【leetcode】1524. Number of Sub-arrays With Odd Sum

题目如下：

Given an array of integers arr. Return the number of sub-arrays with odd sum.

As the answer may grow large, the answer must be computed modulo 10^9 + 7. 

Example 1:

Input: arr = [1,3,5]
Output: 4
Explanation: All sub-arrays are [[1],[1,3],[1,3,5],[3],[3,5],[5]]
All sub-arrays sum are [1,4,9,3,8,5].
Odd sums are [1,9,3,5] so the answer is 4.

Example 2:

Input: arr = [2,4,6]
Output: 0
Explanation: All sub-arrays are [[2],[2,4],[2,4,6],[4],[4,6],[6]]
All sub-arrays sum are [2,6,12,4,10,6].
All sub-arrays have even sum and the answer is 0.

Example 3:

Input: arr = [1,2,3,4,5,6,7]
Output: 16

Example 4:

Input: arr = [100,100,99,99]
Output: 4

Example 5:

Input: arr = [7]
Output: 1

Constraints:

• 1 <= arr.length <= 10^5
• 1 <= arr[i] <= 100

解题思路：假设dp_odd[i] = v表示以第i个元素作为子数组的最后一个元素时，arr有v个和为奇数的子数组，dp_even[i] = v2 则表示，arr中有v2个和为偶数子数组。

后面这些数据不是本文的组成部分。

Lemma X16_unretried_failure_witness :
  exists out l' st',
    stream_completion_into demo_context demo_state (mkClock 10 1000 15)
      ([] ++ mkIteration false (HttpError 500 ("boom"py)) false :: []) fresh_model_msg
    = Some (out, l', st')
    /\ out_error out = Some ("Completion error 500: boom"py)
    /\ out_was_cancelled out = false
    /\ attempt l' = attempt (init_locals fresh_model_msg)
    /\ content (msg l') = content fresh_model_msg ++ received l'.
Proof.
  apply (X16_unretried_failure_ends_the_run demo_context demo_state
           (mkClock 10 1000 15) fresh_model_msg []
           (mkIteration false (HttpError 500 ("boom"py)) false) []
           (init_locals fresh_model_msg)
           (RuntimeError ("Completion error 500: boom"py)) true
           (posted demo_context demo_state (init_locals fresh_model_msg))).
  - reflexivity.
  - reflexivity.
  - vm_compute. reflexivity.
  - reflexivity.
  - left. reflexivity.
Defined.

(** X17.  With the context that [app.py] builds, a run that ends
    without an intercepted tool call leaves in the message the raw text
    read, and as display text the same text with the emoji stripped
    when that setting is on: stripping chunk by chunk loses nothing and
    joins nothing across chunk boundaries. *)
Theorem X17_display_text_is_the_stripped_text {W} preamble (tools : BackendTools W)
    state clk script m out l' st' :
  stream_completion_into (app_context preamble tools) state clk script m
  = Some (out, l', st') ->
  tool_call_detected l' = false ->
  content (msg l') = content m ++ received l'
  /\ or_empty (display_raw (msg l'))
     = or_empty (display_raw m)
       ++ (if strip_emoji_enabled state then UiText.strip_emoji (received l')
           else received l').
Proof.
  intros Hrun Htd.
  pose proof (evolves_run _ state clk script m out l' st' Hrun) as Hev.
  pose proof (evolves_shown (app_context preamble tools) state _ l'
                TextExtras.strip_emoji_app Hev eq_refl eq_refl) as Hsh.
  unfold stream_completion_into in Hrun.
  pose proof (StreamClaims.attempts_running_or_finished_inv
                (app_context preamble tools) state (wall_start clk) m script) as H.
  destruct (attempts (app_context preamble tools) state (wall_start clk) script
              (init_locals m)) as [l|l]; [|discriminate].
  injection Hrun as _ <- _.
  destruct (flush_pending_spec (app_context preamble tools) l)
    as (Fc & Fd & _ & _ & _ & _ & _ & _ & _ & Fr & Fsh & _ & Ftd & _).
  rewrite Ftd in Htd.
  destruct H as (_ & _ & _ & _ & Hcont & _).
  destruct (Hcont Htd) as [C1 C2].
  rewrite Fc, Fd, Fr, C1, C2. split; [reflexivity|].
  rewrite Fsh, Fr in Hsh. rewrite Hsh. reflexivity.
Qed.

Lemma X17_display_text_witness :
  exists l',
    content (msg l') = content fresh_model_msg ++ received l'
    /\ or_empty (display_raw (msg l'))
       = or_empty (display_raw fresh_model_msg)
         ++ (if strip_emoji_enabled plain_display_state
             then UiText.strip_emoji (received l') else received l').
Proof.
  destruct (stream_completion_into (app_context [] no_tools) plain_display_state
              (mkClock 10 1000 15)
              [mkIteration false
                 (Streaming [chunk [128512%N] 11; chunk ("Hi"py) 12] EndOfStream) false]
              fresh_model_msg) as [[[out l'] st']|] eqn:E; [|discriminate E].
  exists l'.
  apply (X17_display_text_is_the_stripped_text [] no_tools plain_display_state
           (mkClock 10 1000 15) _ fresh_model_msg out l' st' E).
  vm_compute in E. injection E as _ <- _. reflexivity.
Defined.
Lemma makeAccountTries_from_emits P accounts : forall tries,
  emits E P (_makeAccountTries_from E L accounts tries).
Proof.
  induction accounts as [|a rest IH]; intros tries; cbn [_makeAccountTries_from];
    emits_auto.
Qed.
Hint Resolve makeAccountTries_from_emits : emits.

Lemma getFraudProofData_emits P i : emits E P (_getFraudProofData E L options i).
Proof.
  unfold _getFraudProofData, _makeStateTrie, _makeAccountTries; emits_auto.
Qed.

Lemma proveAccountStates_emits st sm accounts i :
  emits E neitherCommit (_proveAccountStates E L options st sm accounts i).
Proof.
  induction accounts as [|a rest IH]; cbn [_proveAccountStates];
    unfold _proveAccountState, _deployContractCode; emits_auto.
Qed.

Lemma proveStorageSlots_emits st addr slots :
  emits E neitherCommit (_proveStorageSlots E L st addr slots).
Proof.
  induction slots as [|sp rest IH]; cbn [_proveStorageSlots]; emits_auto.
Qed.
Hint Resolve proveStorageSlots_emits : emits.

Lemma proveContractStorageStates_emits st accounts :
  emits E neitherCommit (_proveContractStorageStates E L st accounts).
Proof.
  induction accounts as [|a rest IH]; cbn [_proveContractStorageStates]; emits_auto.
Qed.

Lemma preExecution_emits st sm (p : FraudProofData L) i :
  emits E neitherCommit (_start_preExecution E L options st sm p i).
Proof.
  unfold _start_preExecution, phaseCompletedByOther; repeat emits_step;
    auto using proveAccountStates_emits, proveContractStorageStates_emits.
Qed.

Lemma complete_emits st (p : FraudProofData L) :
  emits E neitherCommit (_start_complete E L st p).
Proof.
  unfold _start_complete, _finalizeFraudVerification; emits_auto.
Qed.

Lemma start_dispute_staged fuel i : staged E (_start_dispute E L options fuel i).
Proof.
  unfold _start_dispute.
  apply staged_after; [apply getFraudProofData_emits | intros p].
  apply staged_after;
    [unfold _initializeFraudVerification, _getStateTransitioner; emits_auto | intros _].
  apply staged_after; [emits_auto | intros preStateRoot].
  apply staged_after;
    [unfold _getFraudProofContracts, _getStateTransitioner; emits_auto | intros contracts].
  cbv zeta.
  apply staged_after; [apply preExecution_emits | intros _].
  apply staged_before; [apply postExecution_is_staged | intros _].
  apply emits_bind; [apply complete_emits | intros _; emits_auto].
Qed.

对于任意一个arr[i]，如果值为奇数，那么可以和前面和为偶数的子数组形成和为奇数的子数组，一共有 dp_odd[i] = dp_even[i-1] + 1 （这里加1是因为arr[i]可以独自组成一个和为奇数的子数组），而dp_even[i] = dp_odd[i-1]；同理arr[i]为偶数时原理是一样的。

代码如下：

class Solution(object):
    def numOfSubarrays(self, arr):
        """
        :type arr: List[int]
        :rtype: int
        """
        dp_odd = [0] * len(arr)
        dp_even = [0] * len(arr)
        if arr[0] % 2 == 0:
            dp_even[0] = 1
        else:dp_odd[0] = 1

        for i in range(1,len(arr)):
            if arr[i] % 2 == 0:
                dp_even[i] += (dp_even[i-1] + 1)
                dp_odd[i] += dp_odd[i-1]
            else:
                dp_even[i] += dp_odd[i-1]
                dp_odd[i] += (dp_even[i - 1] + 1)
        #print dp_even
        #print dp_odd
        return sum(dp_odd) % (10**9+7)